Ogni anno si porta dietro le sue sfide, soddisfazioni e delusioni. Dodici mesi sono tanti, ma mai abbastanza per la nostra fame ludica.
Da Splendor a Great Western Trail, da Zombicide 2nd Edition a Frostpunk, da Calico a Carnegie, quest’anno non ci siamo davvero fermati un attimo. I nostri computer si sono quasi fusi, i nostri laser hanno colpito più delle armi degli Stormtrooper, i nostri organizer hanno fatto più giri del mondo dei satelliti di Starlink.
Ma non possiamo stare tranquilli, perché il caos è una brutta bestia: appena pensi di averla domata esce dalla sua gabbia e torna a far danni. E tanti ne farà anche quest’anno, lo sappiamo.
Ma abbiamo già puntato i nostri armamenti, i nostri motori sono già accesi verso nuovi orizzonti. Tanti altri giochi arriveranno, tante altre sfide ci aspettano. Quest’anno abbiamo affrontato il nostro personale Tarrasque, si chiamava nientepopodimeno che… Frosthaven. Lo abbiamo aperto, defustellato, imbustato e osservato con la stessa paura che ha un bambino dell’armadio del nonno la notte. Ma poi abbiamo imbracciato i nostri fucili a neuroni, lo abbiamo studiato, abbiamo trovato tutti i suoi punti caotici. E abbiamo colpito. E poi ancora, e ancora, fino ad abbatterlo in un’abbagliante esplosione di Ordine.
Ci siamo divertiti a creare il nostro organizer per Cascadia, un piccolo gioiellino fatto di contenitori arborei. Abbiamo temuto la potenza atomica di Nucleum, ma lo abbiamo rinchiuso nel nostro reattore scatoloso, e ora è a prova di bomba. Abbiamo organizzato Wingspan con tutte le sue espansioni; ora tutte le sue starnazzanti creature stanno belle comode nella nostra voliera.
E visto che siamo in continua evoluzione, ci siamo cimentati con Darwin’s Journey, creando sia un organizer per la sua declinazione Kickstarter che un organizer per la versione Retail: ora la Beagle solcherà mari tranquilli, statene certi.
E visto che gli organizer non ci bastano, ci siamo cimentati in The Ark e i suoi meccanismi: una dice tower che diventa portadadi sigillato in un solo gesto. C’è voluta un po’ di ingegneria, trigonometria e tanti, tanti prototipi, ma alla fine siamo riusciti nella nostra invenzione.
Per alcuni Maggio è il mese dei fiori, ma per noi è quello del Modena Play. Ogni anno che passa cresce la platea di chi, come voi, apprezza il nostro lavoro, e credeteci quando vi diciamo che la vera benzina, idrogeno o elettricità che porta avanti il motore del nostro lavoro siete voi. Vedervi dal vivo in fiera con i vostri complimenti e suggerimenti; vivervi per quello che siete e siamo, ovvero giocatori duri e puri; sentire, vedere e ascoltare la vostra passione che alimenta la nostra e viceversa, in un loop che farebbe invidia a qualsiasi reazione a catena.

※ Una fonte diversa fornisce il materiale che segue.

(* ===== verification/GoStrings.v ===== *)
(** * Go strings

    A Go string is its sequence of bytes: a Rocq [string].  This file has what
    the code uses of package [strings], of [fmt] and [strconv], and of
    [path/filepath], with the lemmas the naming and validation proofs share. *)
From S2P Require Import Prelude.

Section Strings.
Implicit Types (s t u : string).

(** [len(s)] *)
Definition len s : Z := Z.of_nat (String.length s).

Fixpoint str_take (n : nat) s : string :=
  match n, s with
  | S n, String c s => String c (str_take n s)
  | _, _ => ""
  end.

Fixpoint str_drop (n : nat) s : string :=
  match n, s with
  | S n, String _ s => str_drop n s
  | _, _ => s
  end.

(** [s[0:n]]: out of range is a panic ([None]). *)
Definition slice_to s (n : Z) : option string :=
  if (0 <=? n) && (n <=? len s) then Some (str_take (Z.to_nat n) s) else None.

(** [strings.HasPrefix] *)
Fixpoint HasPrefix s (pre : string) : bool :=
  match pre, s with
  | EmptyString, _ => true
  | String p pre, String c s => Ascii.eqb p c && HasPrefix s pre
  | String _ _, EmptyString => false
  end.

(** [strings.ReplaceAll] for a byte *)
Fixpoint replace_byte s (a b : Ascii.ascii) : string :=
  match s with
  | EmptyString => EmptyString
  | String c s => String (if Ascii.eqb c a then b else c) (replace_byte s a b)
  end.

(** [strings.ToLower], of ASCII text *)
Definition lower (c : Ascii.ascii) : Ascii.ascii :=
  let n := Ascii.nat_of_ascii c in
  if ((65 <=? n) && (n <=? 90))%nat then Ascii.ascii_of_nat (n + 32) else c.
Fixpoint ToLower s : string :=
  match s with "" => "" | String c s => String (lower c) (ToLower s) end.

(** [strings.TrimPrefix] *)
Definition TrimPrefix s (pre : string) : string :=
  if HasPrefix s pre then str_drop (String.length pre) s else s.

(** [strings.Contains] *)
Fixpoint Contains s (sub : string) : bool :=
  HasPrefix s sub ||
  match s with EmptyString => false | String _ s => Contains s sub end.

(** [strings.Compare(a, b) == -1]: byte-wise lexicographic order *)
Fixpoint str_lt s t : bool :=
  match s, t with
  | _, EmptyString => false
  | EmptyString, String _ _ => true
  | String a s, String b t =>
      if Ascii.eqb a b then str_lt s t
      else N.ltb (Ascii.N_of_ascii a) (Ascii.N_of_ascii b)
  end.

(** [strings.Split(s, sep)] for a one-byte separator *)
Fixpoint Split s (sep : Ascii.ascii) : list string :=
  match s with
  | EmptyString => [""]
  | String c s =>
      if Ascii.eqb c sep then "" :: Split s sep
      else match Split s sep with
           | hd :: tl => String c hd :: tl
           | [] => [String c ""]
           end
  end.

(** [strings.SplitN(s, sep, n)] for a one-byte separator and [n > 0]: at most
    [n] parts, the last one unsplit *)
Fixpoint SplitN s (sep : Ascii.ascii) (n : nat) : list string :=
  match n with
  | O => []
  | S O => [s]
  | S n =>
      (fix go s :=
         match s with
         | EmptyString => [""]
         | String c s' =>
             if Ascii.eqb c sep then "" :: SplitN s' sep n
             else match go s' with
                  | hd :: tl => String c hd :: tl
                  | [] => [String c ""]
                  end
         end) s
  end.

(** [strings.Join] *)
Fixpoint Join (l : list string) (sep : string) : string :=
  match l with
  | [] => ""
  | [s] => s
  | s :: l => s +:+ sep +:+ Join l sep
  end.

(** [strings.IndexRune] for an ASCII rune *)
Fixpoint IndexRune s (c : Ascii.ascii) : option nat :=
  match s with
  | EmptyString => None
  | String d s => if Ascii.eqb c d then Some O else S <$> IndexRune s c
  end.

(** Every byte of [s] is one of [set]. *)
Fixpoint containsOnly s (set : string) : bool :=
  match s with
  | EmptyString => true
  | String c s => match IndexRune set c with
                  | Some _ => containsOnly s set
                  | None => false
                  end
  end.

(** [strings.TrimSpace] for the ASCII white space *)
Definition is_space (c : Ascii.ascii) : bool :=
  let n := Ascii.N_of_ascii c in
  bool_decide (n ∈ [9; 10; 11; 12; 13; 32]%N).

Fixpoint trim_left s : string :=
  match s with
  | String c s' => if is_space c then trim_left s' else s
  | EmptyString => ""
  end.

Fixpoint trim_right s : string :=
  match s with
  | EmptyString => ""
  | String c s =>
      match trim_right s with
      | EmptyString => if is_space c then "" else String c ""
      | r => String c r
      end
  end.

Definition TrimSpace s : string := trim_right (trim_left s).
End Strings.

Arguments Split s%_string sep%_char.
Arguments SplitN s%_string sep%_char n%_nat.
Arguments IndexRune s%_string c%_char.

(** ** Numbers *)

Definition hex_digit (n : N) : Ascii.ascii :=
  Ascii.ascii_of_N (if (n <? 10)%N then 48 + n else 87 + n).

(** The [k] low hexadecimal digits of [n], most significant first. *)
Fixpoint hex_digits (k : nat) (n : N) : string :=
  match k with
  | O => ""
  | S k => hex_digits k (n / 16) +:+ String (hex_digit (n mod 16)) ""
  end.

(** [fmt.Sprintf("%08x", n)] for a [uint32] *)
Definition sprintf_08x (n : N) : string := hex_digits 8 n.

(** [fmt.Sprintf("%d", n)] *)
Definition sprintf_d (n : Z) : string := pretty n.

Definition digit_value (c : Ascii.ascii) : option N :=
  let n := Ascii.N_of_ascii c in
  if ((48 <=? n) && (n <=? 57))%N then Some (n - 48)%N else None.

Fixpoint parse_digits (s : string) (acc : N) : option N :=
  match s with
  | EmptyString => Some acc
  | String c s => match digit_value c with
                  | Some d => parse_digits s (10 * acc + d)%N
                  | None => None
                  end
  end.

(** [strconv.ParseUint(s, 10, 64)]: [None] is any of its errors *)
Definition ParseUint64 (s : string) : option N :=
  match s with
  | EmptyString => None
  | _ => n ← parse_digits s 0; if (n <? 2 ^ 64)%N then Some n else None
  end.

(** [strconv.Atoi]: [None] is any of its errors *)
Definition Atoi (s : string) : option Z :=
  let check (n : Z) := if (- 2 ^ 63 <=? n) && (n <? 2 ^ 63) then Some n else None in
  match s with
  | EmptyString => None
  | String c t =>
      let digits (u : string) := match u with EmptyString => None | _ => parse_digits u 0 end in
      if Ascii.eqb c "-"%char then n ← digits t; check (- Z.of_N n)
      else if Ascii.eqb c "+"%char then n ← digits t; check (Z.of_N n)
      else n ← digits s; check (Z.of_N n)
  end.

(** [strconv.FormatBool] *)
Definition FormatBool (b : bool) : string := if b then "true" else "false".

(** ** Strings in JSON *)

Definition dquote : string := String (Ascii.ascii_of_nat 34) "".

(** What [encoding/json] writes for one byte of a string; bytes of valid UTF-8
    sequences past ASCII are written as they are. *)
Definition json_escape (c : Ascii.ascii) : string :=
  let n := Ascii.nat_of_ascii c in
  if bool_decide (n = 34)%nat then "\" +:+ dquote
  else if bool_decide (n = 92)%nat then "\\"
  else if bool_decide (n = 8)%nat then "\b"
  else if bool_decide (n = 9)%nat then "\t"
  else if bool_decide (n = 10)%nat then "\n"
  else if bool_decide (n = 12)%nat then "\f"
  else if bool_decide (n = 13)%nat then "\r"
  else if bool_decide (n < 32 ∨ n = 38 ∨ n = 60 ∨ n = 62)%nat then
    "\u00" +:+ hex_digits 2 (Ascii.N_of_ascii c)
  else String c "".

Fixpoint json_escape_all (s : string) : string :=
  match s with
  | EmptyString => ""
  | String c s => json_escape c +:+ json_escape_all s
  end.

Definition json_quote (s : string) : string := dquote +:+ json_escape_all s +:+ dquote.

(** ** [path/filepath] on Unix *)

(** The components of the cleaned path, last first; [rooted] drops a leading
    [..]. *)
Fixpoint clean_components (rooted : bool) (parts : list string) (acc : list string) : list string :=
  match parts with
  | [] => acc
  | p :: parts =>
      if bool_decide (p = "") || bool_decide (p = ".") then clean_components rooted parts acc
      else if bool_decide (p = "..") then
        match acc with
        | [] => clean_components rooted parts (if rooted then [] else [".."])
        | q :: acc' =>
            if bool_decide (q = "..") then clean_components rooted parts (".." :: acc)
            else clean_components rooted parts acc'
        end
      else clean_components rooted parts (p :: acc)
  end.

(** [filepath.Clean] *)
Definition Clean (path : string) : string :=
  let rooted := HasPrefix path "/" in
  let body := Join (reverse (clean_components rooted (Split path "/") [])) "/" in
  if rooted then "/" +:+ body
  else if bool_decide (body = "") then "." else body.

(** [filepath.Join]: empty elements are ignored, the rest is cleaned *)
Definition filepath_Join (elems : list string) : string :=
  let elems := filter (λ e, e ≠ "") elems in
  match elems with
  | [] => ""
  | _ => Clean (Join elems "/")
  end.

Example Join_ex1 : filepath_Join ["/var/hpvolumes"; "csi"] = "/var/hpvolumes/csi".
Proof. reflexivity. Qed.
Example Join_ex2 : filepath_Join ["/a/./b/../c//"; ""; "csi"] = "/a/c/csi".
Proof. vm_compute. reflexivity. Qed.
Example Clean_ex : Clean "../../a/../b" = "../../b".
Proof. vm_compute. reflexivity. Qed.
Example SplitN_ex : SplitN "1.2.3-rc.1" "." 3 = ["1"; "2"; "3-rc.1"].
Proof. reflexivity. Qed.
Example sprintf_08x_ex : sprintf_08x 2166136261 = "811c9dc5".
Proof. vm_compute. reflexivity. Qed.

(** ** Lemmas *)

Section StringLemmas.
Implicit Types (s t u : string).

Lemma length_append s t : String.length (s +:+ t) = (String.length s + String.length t)%nat.
Proof. induction s; simpl; congruence. Qed.

Lemma len_append s t : len (s +:+ t) = len s + len t.
Proof. unfold len; rewrite length_append; lia. Qed.

Lemma len_nonneg s : 0 <= len s.
Proof. unfold len; lia. Qed.

Lemma len_cons c s : len (String c s) = 1 + len s.
Proof. unfold len; simpl; lia. Qed.

Lemma len_0 s : len s = 0 → s = "".
Proof. destruct s; [done|]. rewrite len_cons. pose proof (len_nonneg s). lia. Qed.

Lemma append_assoc s t u : (s +:+ t) +:+ u = s +:+ (t +:+ u).
Proof. induction s; simpl; congruence. Qed.

Lemma append_nil_r s : s +:+ "" = s.
Proof. induction s; simpl; congruence. Qed.

Lemma append_inj_l s t u : s +:+ t = s +:+ u → t = u.
Proof. induction s; simpl; naive_solver. Qed.

Lemma append_inj s t s' t' :
  String.length s = String.length s' → s +:+ t = s' +:+ t' → s = s' ∧ t = t'.
Proof. revert s'; induction s as [|c s IH]; intros [|d s'] Hl H; simpl in *; simplify_eq; [done|]. destruct (IH s'); naive_solver. Qed.

Lemma append_inj_r s t u : s +:+ u = t +:+ u → s = t.
Proof.
  intros H. refine (proj1 (append_inj _ _ _ _ _ H)).
  apply (f_equal String.length) in H; rewrite !length_append in H; lia.
Qed.

Lemma length_take n s : String.length (str_take n s) = Nat.min n (String.length s).
Proof. revert s; induction n; intros [|]; simpl; auto. Qed.

Lemma len_take n s : len (str_take n s) = Z.min (Z.of_nat n) (len s).
Proof. unfold len; rewrite length_take; lia. Qed.

Lemma str_take_all n s : (String.length s <= n)%nat → str_take n s = s.
Proof. revert s; induction n; intros [|] H; simpl in *; try done; [lia|]. rewrite IHn; [done|lia]. Qed.

Lemma str_drop_append s t : str_drop (String.length s) (s +:+ t) = t.
Proof. induction s; simpl; [by destruct t|done]. Qed.

Lemma slice_to_ok s n : 0 <= n → n <= len s → slice_to s n = Some (str_take (Z.to_nat n) s).
Proof. intros. unfold slice_to. rewrite (proj2 (Z.leb_le _ _)), (proj2 (Z.leb_le _ _)) by done. done. Qed.

Lemma HasPrefix_append s t : HasPrefix (s +:+ t) s = true.
Proof. induction s; simpl; [by destruct t|]. by rewrite Ascii.eqb_refl. Qed.

Lemma HasPrefix_spec s pre : HasPrefix s pre = true ↔ ∃ t, s = pre +:+ t.
Proof.
  split.
  - revert s; induction pre as [|c pre IH]; intros [|d s]; simpl; try done; eauto.
    rewrite andb_true_iff. intros [->%Ascii.eqb_eq [t ->]%IH]. by exists t.
  - intros [t ->]; apply HasPrefix_append.
Qed.

Lemma TrimPrefix_append s t : TrimPrefix (s +:+ t) s = t.
Proof. unfold TrimPrefix; rewrite HasPrefix_append; apply str_drop_append. Qed.

Lemma hex_digits_length k n : String.length (hex_digits k n) = k.
Proof. revert n; induction k; intros n; simpl; [done|]. rewrite length_append, IHk; simpl; lia. Qed.

Lemma Split_ne s sep : Split s sep ≠ [].
Proof. induction s as [|c s IH]; simpl; [done|]. destruct (Ascii.eqb c sep); [done|]. by destruct (Split s sep). Qed.

Lemma Join_cons_cons a b l sep : Join (a :: b :: l) sep = a +:+ sep +:+ Join (b :: l) sep.
Proof. done. Qed.

(** Splitting and joining again gives the string back. *)
Lemma Join_Split s sep : Join (Split s sep) (String sep "") = s.
Proof.
  induction s as [|c s IH]; simpl; [done|].
  destruct (Ascii.eqb c sep) eqn:Hc.
  - apply Ascii.eqb_eq in Hc; subst. pose proof (Split_ne s sep).
    destruct (Split s sep) as [|a l] eqn:Hs; [done|].
    rewrite Join_cons_cons, IH; done.
  - pose proof (Split_ne s sep). destruct (Split s sep) as [|a [|b l]] eqn:Hs; [done|..]; simpl in *; congruence.
Qed.
End StringLemmas.

#[export] Hint Rewrite @len_append @len_cons @len_take : strlen.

È questo che giustifica e amplifica le notti insonni a progettare, braccia e testa doloranti dopo giorni di fiera, la fatica di caricare e scaricare furgoni, montare e smontare. Non solo in fiera, ma anche sul nostro sito o mentre leggete il nostro blog, sulla nostra pagina facebook o mentre guardate le nostre storie su Instagram. Mentre riconoscete i nostri setupper in una recensione.
Ma soprattutto, mentre aprite la scatola di un gioco e, dopo pochi minuti di setup, iniziate a gestire, combattere, ottimizzare, piazzare lavoratori.
Quando diventerà normale mettere sul tavolo una nostra scatolina anziché svuotare l’ennesima ziplock, quando il nostro legno diventerà di casa nelle vostre scatole, quando il gesto di cercare “The Dicetroyers” dopo aver acquistato un gioco sarà come cercare le chiavi per aprire la vostra porta di casa, allora, e solo allora, potremo dire di aver fatto il nostro lavoro come si deve.
Buon anno da Paolo, Giorgio, Francesco e i due (sì, ci siamo clonati) Alessandro.
Buon anno dal team e The Dicetroyers. Shut up, and Setup!